Modern wheat also contains higher levels of phytic acid, a compound that can cause mineral binding. This means that minerals like magnesium, zinc become bound and then removed from the body via the stools. This can severely hamper mineral status and affect every system in the body.

I estimate that around 1 in 6 clients I see are gluten sensitive – this is not on the basis of immunological tests, but on whether improvements occur as a result of removing wheat. To trial gluten-free diet, spend at least 7 days avoiding all forms of gluten, which includes bread, pasta, cookies, and many cereals.

This does cut down your options, but still leaves you with rice, potatoes, buckwheat, quinoa, corn, chick peas, yam to name a few. Interestingly enough, while all individuals sensitive to gluten need to avoid wheat to control symptoms, most do just fine when eating moderate amounts of oat, rye and barley (the common gluten-containing grains). However, I would advise those trialling a gluten-free diet to start with the rice and potato option, meaning ordering foods at restaurants should remain extremely easy. Just remember that you cannot classify chips as a ‘healthy option’ just because they do not contain gluten! Upon the gradual re-introduction of foods, you can determine whether a) you are sensitive to gluten at all, or b) just sensitive to the gluten found in wheat (it is different to that found in oats, rye, barley, etc).

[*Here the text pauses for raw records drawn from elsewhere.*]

Lemma fea_slot_range (n : Z) (i : nat) : 0 <= idx (fea n) i < 2 ^ 32.
Proof.
  destruct (Nat.lt_ge_cases i 8) as [Hi|Hi].
  - rewrite fea_slot by exact Hi. apply limb_range.
  - unfold idx. rewrite nth_overflow by (cbn; lia). lia.
Qed.

End EncodingShape.

(** C6. For a non-negative integer [n] within its declared width (at most
    256 bits), the encoding returns 8 slots; slot [i] is the [i]-th 4-byte
    group, counted from the least significant end, of the 32-byte
    big-endian representation of [n], read as a big-endian unsigned
    integer, which is the [i]-th base-[2^32] digit of [n]; slots at or above
    the declared width are zero; every entry is below [2^32]; and the slots
    determine [n]. *)
Theorem C6_field_element_encoding (w n : Z) :
  0 <= n < 2 ^ w -> w <= 256 ->
  exists fe,
    scalar2fea w n = Returned fe /\
    List.length fe = 8%nat /\
    SetBytes (FillBytes 32 n) = n /\
    (forall i, (i < 8)%nat ->
       idx fe i = SetBytes (firstn 4 (skipn (4 * (7 - i)) (FillBytes 32 n))) /\
       idx fe i = (n / 2 ^ (32 * Z.of_nat i)) mod 2 ^ 32) /\
    (forall i, (i < 8)%nat -> w <= 32 * Z.of_nat i -> idx fe i = 0) /\
    (forall i, 0 <= idx fe i < 2 ^ 32) /\
    idx fe 0 + 2 ^ 32 * (idx fe 1 + 2 ^ 32 * (idx fe 2 + 2 ^ 32 * (idx fe 3
      + 2 ^ 32 * (idx fe 4 + 2 ^ 32 * (idx fe 5 + 2 ^ 32 * (idx fe 6
      + 2 ^ 32 * idx fe 7)))))) = n.
Proof.
  intros Hn Hw.
  assert (Hw0 : 0 <= w).
  { destruct (Z.lt_ge_cases w 0) as [Hneg|]; [|assumption].
    rewrite Z.pow_neg_r in Hn by exact Hneg. lia. }
  assert (Hn256 : 0 <= n < 2 ^ 256).
  { split; [lia|]. apply Z.lt_le_trans with (2 ^ w); [lia|].
    apply Z.pow_le_mono_r; lia. }
  exists (fea n). split; [now apply scalar2fea_ok|].
  split; [reflexivity|].
  split.
  { rewrite SetBytes_FillBytes. change (256 ^ Z.of_nat 32) with (2 ^ 256).
    now apply Z.mod_small. }
  split.
  { intros i Hi. split.
    - rewrite <- slot_is_group by exact Hi. now rewrite groups_of_FillBytes.
    - now apply fea_slot. }
  split.
  { intros i Hi Hwi. rewrite fea_slot by exact Hi.
    apply (limb_high_zero w); lia. }
  split; [apply fea_slot_range|].
  cbn [idx nth fea]. now apply fea_recompose.
Qed.
(** * pygui: the fiber reconciler, its work loop and its committer

    A shallow embedding of [pygui/__init__.py] (class [PyGui]) and the
    properties its specification states about it.

    Python objects live in a store: a fiber is a record in [heap], a
    reference to a fiber is its index, [None] is [None].  Every method of
    [PyGui] is a function in a state-and-exception monad over the engine
    record; [while] loops and recursion take fuel. *)

From Stdlib Require Import ZArith String Ascii List Lia Bool.
From stdpp Require Import base tactics option list strings.

Set Default Proof Using "Type".
Open Scope string_scope.
Open Scope list_scope.

(** ** Python values and dictionaries *)

(** The values a property can hold ([Dict[str, Any]]): [None], numbers,
    strings, and function objects (handlers), the latter compared by
    identity. *)
Inductive Value :=
| VNone
| VInt (z : Z)
| VStr (s : string)
| VFn (id : nat).

#[global] Instance Value_eq_dec : EqDecision Value.
Proof. solve_decision. Defined.

(** A [dict] keeps insertion order; its keys are distinct ([dict_wf]). *)
Definition Dict := list (string * Value).

Definition keys (d : Dict) : list string := map fst d.

Definition dict_wf (d : Dict) : Prop := List.NoDup (keys d).

(** [d[key]], [None] standing for [KeyError]. *)
Fixpoint dict_lookup (d : Dict) (key : string) : option Value :=
  match d with
  | [] => None
  | (k, v) :: d' => if String.eqb k key then Some v else dict_lookup d' key
  end.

There is far more to it that avoiding gluten, but the dramatic results obtained by those with gluten sensitivities mean this is no passing fad. Removing gluten will not act as a magic bullet for creating hormonal balance where the was none before. Neither will it induce weight loss if the macronutrient balance is distorted. However, if you don’t feel quite right or suffer from any of the symptoms above, then a trial of a gluten-free diet may help. Even if this gives you just a one in six chance of noticing improvements, investing a week following a restricted regimen seems a small price to pay to see if you are that one.

References:

O’Bryan, Tom. The Conundrum of Gluten Sensitivity: Why the Tests are Often Wrong. Journal of Gluten Sensitivity. Winter 2011. 10(1).

Catassi, C., Kryszak, D., et al. Natural History of Celiac Disease Autoimmunity in a USA Cohort Followed Since 1974. Annals of Medicine. 2010. 42(7), 50-38

Sapone, A., Bal,J., et al. Spectrum of Gluten-Related Disorders Consensus on Nomenclature and Classification. BC Medicine. 2012. 10(13).